Einlagefazilität
In Kürze
Die Einlagefazilität ermöglicht Kreditinstituten die kurzfristige Anlage überschüssiger Zentralbankliquidität. Sie setzt eine geldpolitische Zinsuntergrenze im europäischen Währungsraum.
Definition
Einlagefazilität ist ein geldpolitisches Instrument des Eurosystems zur kurzfristigen Liquiditätssteuerung. Sie erlaubt Kreditinstituten, überschüssige Zentralbankliquidität bis zum nächsten Geschäftstag bei nationalen Zentralbanken anzulegen. Einlagefazilität liegt vor, wenn Guthaben freiwillig, unbesichert und mit täglicher Fälligkeit bereitgestellt werden. Voraussetzung ist, dass das anlegende Institut zum Kreis der geldpolitischen Geschäftspartner gehört. Rechtsgrundlage ist Artikel 18.1 der Satzung des Europäischen Systems der Zentralbanken und der Europäischen Zentralbank. Der für die Einlagefazilität festgelegte Zinssatz bildet regelmäßig die Untergrenze der Geldmarktzinsen.
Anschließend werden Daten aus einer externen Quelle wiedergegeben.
(** * Duel Masters match server: turn engine and card catalog

    A shallow embedding of [server/src/game/match.ts] (module [Server]) and of
    the card factories of [game/cards/dm01/living_dead.go] (module [Dm01]),
    with the properties of the match / turn / phase state machine proved
    about them. *)

From Stdlib Require Import String List ZArith QArith Lia Bool.
From stdpp Require Import base tactics option list strings.

Import ListNotations.
Local Open Scope string_scope.
Local Open Scope list_scope.

Module Server.

(** ** Data model *)

(** [Phase] ("./phase"): the values [match.ts] refers to. *)
Inductive Phase : Type :=
| IDLE
| CHOOSE_DECK
| BEGIN_TURN_STEP
| UNTAP_STEP
| START_TURN_STEP
| DRAW_STEP
| CHARGE_STEP
| MAIN_STEP.

(** [Container] ("./cards/types"): [match.ts] names [Container.HAND]; the
    other values are the zone arrays of [IPlayer] and its deck. *)
Inductive Container : Type :=
| DECK
| HAND
| SHIELDZONE
| MANAZONE
| GRAVEYARD
| BATTLEZONE
| HIDDENZONE.

(** A reference to a player object.  Every [IPlayer] built by [addPlayer] is
    stored in [match.player1] or [match.player2] of the match it joined, so a
    reference is the slot it occupies; [player.match] is the match that holds
    the slot. *)
Inductive Slot : Type := P1 | P2.

(** A [WebSocket] connection, by identity. *)
Definition Client : Type := nat.

#[global] Instance Phase_eq_dec : EqDecision Phase.
Proof. solve_decision. Defined.
#[global] Instance Container_eq_dec : EqDecision Container.
Proof. solve_decision. Defined.
#[global] Instance Slot_eq_dec : EqDecision Slot.
Proof. solve_decision. Defined.

Record IUser : Type := { uid : string }.

(** A stored deck ("../models/deck"), with the fields selected by
    [addPlayer]: [uid name cards standard public]. *)
Record IDeck : Type := {
  deck_uid : string;
  deck_name : string;
  cards : list string;
  standard : bool;
  public : bool
}.

(** [ICard] ("./cards/types"): the fields [match.ts] assigns ([player],
    [virtualId], [tapped]), the template id, and the two fields the turn
    effects work on. *)
Record ICard : Type := {
  cardId : string;
  player : option Slot;
  virtualId : string;
  tapped : bool;
  summoningSickness : bool;
  zone : Container
}.

#[global] Instance ICard_eq_dec : EqDecision ICard.
Proof. solve_decision. Defined.

(** [IPlayer]: the object literal of [addPlayer], with the optional [deck].
    The back reference [match] is implicit (see [Slot]). *)
Record IPlayer : Type := {
  user : IUser;
  client : Client;
  decks : list IDeck;
  deck : option (list ICard);
  hand : list ICard;
  shieldzone : list ICard;
  manazone : list ICard;
  graveyard : list ICard;
  battlezone : list ICard;
  hiddenzone : list ICard
}.

Record IMatch : Type := {
  id : string;
  inviteId : string;
  name : string;
  description : string;
  phase : Phase;
  player1 : option IPlayer;
  player2 : option IPlayer;
  playerTurn : option Slot
}.

(** *** Field assignments *)

Definition set_player (s : option Slot) (c : ICard) : ICard :=
  {| cardId := cardId c; player := s; virtualId := virtualId c;
     tapped := tapped c; summoningSickness := summoningSickness c;
     zone := zone c |}.

Definition set_virtualId (v : string) (c : ICard) : ICard :=
  {| cardId := cardId c; player := player c; virtualId := v;
     tapped := tapped c; summoningSickness := summoningSickness c;
     zone := zone c |}.
(** C10. The constructor stores whatever [retryAttempts] it is given.
    When the stored value is zero or negative, [log] dispatches no request
    and resolves to [null]; with the console echo enabled it still writes
    the echo line and then the closing diagnostic (whose error message is
    [undefined], as no attempt was made), and with the echo disabled it
    writes nothing. *)
Theorem no_attempt_unless_positive w stack level packageName message :
  retryAttempts (config (this w)) <= 0 ->
  let logEntry := {| stack := stack; level := level; package := packageName;
                     message := message |} in
  (forall c n, cfg_retryAttempts c = Some n ->
               retryAttempts (config (constructor c)) = n) /\
  exists w',
    log stack level packageName message w = (Normal None, w') /\
    requests (emitted w w') = [] /\
    dispatched w' = dispatched w /\
    (enableConsoleLog (config (this w)) = true ->
     emitted w w' =
       [Console (switch_channel level) [ArgString (echo_line (clock w) logEntry)];
        Console console_error
          [ArgString "Failed to send log to API after all retries:";
           ArgUndefined];
        Console console_error
          [ArgString "Original log entry:"; ArgEntry logEntry]]) /\
    (enableConsoleLog (config (this w)) = false -> emitted w w' = []).
Proof.
  intros Hmax logEntry. split.
  { intros c n Hn. simpl. by rewrite Hn. }
  rewrite log_eq. fold logEntry. rewrite sendLogToAPI_eq.
  rewrite for_attempts_past by (simpl; lia).
  rewrite extend_extend. eexists. split; [reflexivity|].
  rewrite emitted_extend. simpl.
  unfold echo, failure_report. simpl.
  destruct (enableConsoleLog (config (this w))); simpl.
  - split_and!; [done | lia | done | discriminate].
  - split_and!; [done | lia | discriminate | done].
Qed.

Lemma no_attempt_unless_positive_witness :
  let o := constructor
             {| cfg_apiUrl := "http://collector"; cfg_accessToken := "t0";
                cfg_defaultStack := "frontend";
                cfg_enableConsoleLog := None;
                cfg_retryAttempts := Some 0; cfg_retryDelay := None |} in
  let w := world_of o (fun _ => HttpReply 200 (JsString "ok")) in
  exists w',
    log "frontend" "info" "page" "loaded" w = (Normal None, w') /\
    requests (emitted w w') = [].
Proof.
  intros o w.
  destruct (no_attempt_unless_positive w "frontend" "info" "page" "loaded")
    as [_ (w' & Hrun & Hreq & _)]; [simpl; lia|].
  exists w'. split; [exact Hrun | exact Hreq].
Defined.
(** C10, as the code has it.  A cursor on the screen, in a terminal of at
    least three rows, over a line that starts inside the buffer (so the
    buffer is not empty): after [editor_move_cursor] by one in any of the
    four directions the cursor is on the screen again. *)
Theorem move_cursor_in_bounds (e : editor) (dir : Z) :
  well_typed e = true -> offsets_fit e ->
  1 <= octets_per_line e -> 3 <= screen_rows e ->
  cursor_in_bounds e -> 0 <= line e ->
  line e * octets_per_line e < content_length e ->
  direction dir ->
  cursor_in_bounds (editor_move_cursor e dir 1).
Proof.
  intros Hwt Hfit Hopl Hrows [Hx Hy] Hl Hln Hdir.
  destruct (well_typed_spec e Hwt)
    as (Hoi & _ & _ & Hli & Hxi & Hyi & Hri & _ & Hni & _).
  unfold offsets_fit in Hfit. clear Hwt.
  assert (Hn1 : 1 <= content_length e) by nia.
  assert (Ho3 : 3 * octets_per_line e <= CInt.INT_MAX) by nia.
  assert (Hlmax : line e < content_length e) by nia.
  int_bounds.
  unfold editor_move_cursor. cbv zeta.
  (* the switch *)
  destruct (step_cursor_spec e dir) as (Hl1 & Hc1);
    try (int_bounds; clear - Hx Hy Hoi Hri Ho3; lia); [exact Hdir|].
  pose proof (same_buffer_step_cursor e dir 1) as Hb1. geometry Hb1.
  set (e1 := step_cursor e dir 1) in *. clearbody e1.
  assert (Hs1 : 0 <= cursor_x e1 <= octets_per_line e + 1
                /\ 0 <= cursor_y e1 <= screen_rows e
                /\ (cursor_x e1 < 1 -> 1 <= cursor_y e1 <= screen_rows e - 1)
                /\ (octets_per_line e < cursor_x e1
                    -> 1 <= cursor_y e1 <= screen_rows e - 1))
    by (clear - Hc1 Hx Hy; lia).
  clear Hc1 Hdir.
  destruct (at_file_start e1).
  { unfold cursor_in_bounds. fields. lia. }
  (* the columns *)
  destruct (wrap_columns_spec e1) as (Hl2 & Hc2);
    try (intros Hp; int_bounds; clear - Hp Hs1 Hri Ho; lia).
  pose proof (same_buffer_wrap_columns e1) as Hb2. geometry Hb2.
  set (e2 := wrap_columns e1) in *. clearbody e2.
  assert (Hs2 : 1 <= cursor_x e2 <= octets_per_line e
                /\ 0 <= cursor_y e2 <= screen_rows e)
    by (clear - Hc2 Hs1 Ho Hopl; lia).
  clear Hc2 Hs1.
  (* the top *)
  destruct (stop_at_top_spec e2) as (Hl3 & Hx3 & Hc3).
  pose proof (same_buffer_stop_at_top e2) as Hb3. geometry Hb3.
  set (e3 := stop_at_top e2) in *. clearbody e3.
  assert (Hs3 : 1 <= cursor_x e3 <= octets_per_line e
                /\ 0 <= cursor_y e3 <= screen_rows e
                /\ (cursor_y e3 < 1 -> 0 < line e))
    by (clear - Hc3 Hx3 Hs2 Hl2 Hl1 Hrows; lia).
  clear Hc3 Hs2 Hx3.
  (* the rows *)
  assert (He3 : content_length e3 = content_length e
                /\ octets_per_line e3 = octets_per_line e
                /\ screen_rows e3 = screen_rows e /\ line e3 = line e)
    by (clear - Hl1 Hl2 Hl3 Hn Hn0 Hn2 Ho Ho0 Ho1 Hr Hr0 Hr1; lia).
  destruct He3 as (En & Eo & Er & El).
  destruct (scroll_rows_spec e3) as (Hx4 & Hc4);
    try (rewrite ?En, ?Eo, ?Er, ?El; int_bounds;
         clear - Hn1 Hni Hopl Hrows Hri Hl Hlmax; lia).
  pose proof (same_buffer_scroll_rows e3) as Hb4. geometry Hb4.
  cbv zeta in Hc4. rewrite En, Eo, Er, El in Hc4.
  pose proof (scroll_down_line (content_length e) (octets_per_line e)
                (screen_rows e) (line e) Hrows Hopl Hl Hln) as Hdown.
  pose proof (scroll_up_line (content_length e) (octets_per_line e)
                (screen_rows e) (line e) Hopl Hl Hln) as Hup.
  cbv zeta in Hdown, Hup.
  set (e4 := scroll_rows e3) in *. clearbody e4.
  assert (Hs4 : (1 <= cursor_x e4 <= octets_per_line e
                 /\ 1 <= cursor_y e4 <= screen_rows e - 1)
                /\ 0 <= line e4 <= line e + 1
                /\ line e4 * octets_per_line e < content_length e).
  { destruct Hc4 as [(? & ? & ->) | [(? & ? & ? & ? & ->) | (? & ? & ? & ->)]].
    - split; [clear - Hs3 Hx4 H H0 Hrows; lia|]. exact Hdown.
    - split; [clear - Hs3 Hx4 H2 Hrows; lia|].
      destruct Hup as [Hup1 Hup2]. split; [clear - Hup1; lia|exact Hup2].
    - split; [clear - Hs3 Hx4 H H0 H1 Hl; lia|].
      split; [clear - Hl; lia|exact Hln]. }
  clear Hc4 Hs3 Hdown Hup Hx4.
  assert (He4 : content_length e4 = content_length e
                /\ octets_per_line e4 = octets_per_line e
                /\ screen_rows e4 = screen_rows e)
    by (clear - En Eo Er Hn3 Ho2 Hr2; lia).
  destruct He4 as (En4 & Eo4 & Er4).
  destruct Hs4 as (Hin4 & Hl4 & Hln4).
  (* the end *)
  apply stop_at_end_in_bounds; rewrite ?En4, ?Eo4, ?Er4.
  - exact Hoi.
  - clear - Hl4 Hlmax Hni. int_bounds. lia.
  - exact Hni.
  - unfold cursor_in_bounds. rewrite Eo4, Er4. exact Hin4.
  - clear - Hl4. lia.
  - exact Hln4.
  - unfold raw_offset. rewrite Eo4.
    assert ((cursor_y e4 - 1 + line e4) * octets_per_line e
            <= (screen_rows e + line e - 1) * octets_per_line e)
      by (apply Z.mul_le_mono_nonneg_r; clear - Hin4 Hl4 Hopl; lia).
    clear - H Hin4 Hfit. int_bounds. lia.
Qed.
(** * Fifo4b: a bounded single-producer/single-consumer ring buffer

    Shallow embedding of [src/Fifo4b.hpp] and the properties of its
    cursor arithmetic, of its cursor caches and of its first-in first-out
    behaviour when it is driven by one thread.

    Conventions of the embedding:
    - [size_type] is the 64-bit unsigned [std::size_t] of
      [std::allocator]; a value is a [Z] in [0, SIZE_MAX] and every
      [+] and [-] of the source is followed by the reduction modulo
      [2^64] ([wrap]).
    - [ring_] is the allocation returned by [allocate(capacity + 1)]: a
      list of slots, a slot being [None] while no object lives in it.
      An access outside the allocation, and a read of a slot without a
      live object, is undefined behaviour: the operation yields [None].
    - the two atomic cursors are plain fields (one thread drives the
      queue); the default constructor of [std::atomic], which
      value-initialises since C++20, and the [{}] initialisers of the
      caches give all four cursors the value 0. *)

From Stdlib Require Import ZArith Lia List Bool.
From stdpp Require Import base list.

Local Open Scope Z_scope.

(** ** The cursor type *)

Definition size_type_bits : Z := 64.
Definition size_type_modulus : Z := 2 ^ size_type_bits.
Definition SIZE_MAX : Z := size_type_modulus - 1.

(** Reduction of an exact result to the value the machine keeps. *)
Definition wrap (z : Z) : Z := z mod size_type_modulus.

Definition in_size_type (z : Z) : Prop := 0 <= z <= SIZE_MAX.

(** ** The queue *)

Section Queue.

Context {T : Type}.

Record Fifo4b : Type := mkFifo4b {
  capacity_ : Z;
  ring_ : list (option T);
  pushCursor_ : Z;
  popCursorCached_ : Z;
  popCursor_ : Z;
  pushCursorCached_ : Z
}.

Definition set_ring (q : Fifo4b) (r : list (option T)) : Fifo4b :=
  mkFifo4b (capacity_ q) r (pushCursor_ q) (popCursorCached_ q)
           (popCursor_ q) (pushCursorCached_ q).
Die Einlagefazilität begründet keinen Anspruch auf längerfristige Verzinsung oder Kreditgewährung. Sie ist von der Spitzenrefinanzierungsfazilität als liquiditätszuführendem Instrument abzugrenzen. Die Einlagefazilität dient der Feinsteuerung kurzfristiger Zinsniveaus im Interbankenmarkt.